### Material for the task

(** Returns the buffer, the APU and the new [cur]. *)
Fixpoint circular_sg_loop (fuel : nat) (d : apu_io) (sge_base max_sge : Z) (buf : list Z)
    (ptr base end_ cur len : Z) (dir : bool) : outcome (list Z * apu_io * Z) :=
  if len <=? 0 then Ok (buf, d, cur) else
  match fuel with
  | O => NoFuel
  | S fuel =>
      let bytes_to_copy := u32 (end_ - cur) in
      let bytes_to_copy := if len <? bytes_to_copy then len else bytes_to_copy in
      c_assert ((base <=? cur) && (u32 (cur + bytes_to_copy) <=? end_)) ;;
      chunk ← slice buf ptr bytes_to_copy;
      '(chunk, d) ← scatter_gather_rw d sge_base max_sge chunk cur dir;
      buf ← blit buf ptr chunk;
      let cur := u32 (cur + bytes_to_copy) in
      cur ← (if end_ <=? cur then c_assert (cur =? end_) ;; Ok base else Ok cur);
      circular_sg_loop fuel d sge_base max_sge buf (ptr + bytes_to_copy) base end_ cur
        (len - bytes_to_copy) dir
  end.

Definition circular_scatter_gather_rw (d : apu_io) (sge_base max_sge : Z) (buf : list Z)
    (base end_ cur : Z) (dir : bool) : outcome (list Z * apu_io * Z) :=
  circular_sg_loop (length buf) d sge_base max_sge buf 0 base end_ cur (zlen buf) dir.

(** ** FIFOs *)

Definition gp_fifo_rw (d : apu_io) (buf : list Z) (index : Z) (dir : bool) : outcome (list Z * apu_io) :=
  '(base, end_, cur_reg) ←
    (if dir then
       c_assert (index <? OUTPUT_FIFO_COUNT) ;;
       Ok (GET_MASK (rget (io_regs d) (NV_PAPU_GPOFBASE0 + 0x10 * index)) FIFO_VALUE,
           GET_MASK (rget (io_regs d) (NV_PAPU_GPOFEND0 + 0x10 * index)) FIFO_VALUE,
           NV_PAPU_GPOFCUR0 + 0x10 * index)
     else
       c_assert (index <? INPUT_FIFO_COUNT) ;;
       Ok (GET_MASK (rget (io_regs d) (NV_PAPU_GPIFBASE0 + 0x10 * index)) FIFO_VALUE,
           GET_MASK (rget (io_regs d) (NV_PAPU_GPIFEND0 + 0x10 * index)) FIFO_VALUE,
           NV_PAPU_GPIFCUR0 + 0x10 * index));
  let cur := GET_MASK (rget (io_regs d) cur_reg) FIFO_VALUE in
  c_assert (cur <? end_) ;;
  let cur := if cur <? base then base else cur in
  '(buf, d, cur) ← circular_scatter_gather_rw d (rget (io_regs d) NV_PAPU_GPFADDR)
                     (rget (io_regs d) NV_PAPU_GPFMAXSGE) buf base end_ cur dir;
  Ok (buf, d <| io_regs := rset (io_regs d) cur_reg (SET_MASK (rget (io_regs d) cur_reg) FIFO_VALUE cur) |>).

######

» Problem to work on:
Once you have identified the lines above that contain "rget", copy each of them.

» Result of this task:
       Ok (GET_MASK (rget (io_regs d) (NV_PAPU_GPOFBASE0 + 0x10 * index)) FIFO_VALUE,
           GET_MASK (rget (io_regs d) (NV_PAPU_GPOFEND0 + 0x10 * index)) FIFO_VALUE,
       Ok (GET_MASK (rget (io_regs d) (NV_PAPU_GPIFBASE0 + 0x10 * index)) FIFO_VALUE,
           GET_MASK (rget (io_regs d) (NV_PAPU_GPIFEND0 + 0x10 * index)) FIFO_VALUE,
  let cur := GET_MASK (rget (io_regs d) cur_reg) FIFO_VALUE in
  '(buf, d, cur) ← circular_scatter_gather_rw d (rget (io_regs d) NV_PAPU_GPFADDR)
                     (rget (io_regs d) NV_PAPU_GPFMAXSGE) buf base end_ cur dir;
  Ok (buf, d <| io_regs := rset (io_regs d) cur_reg (SET_MASK (rget (io_regs d) cur_reg) FIFO_VALUE cur) |>).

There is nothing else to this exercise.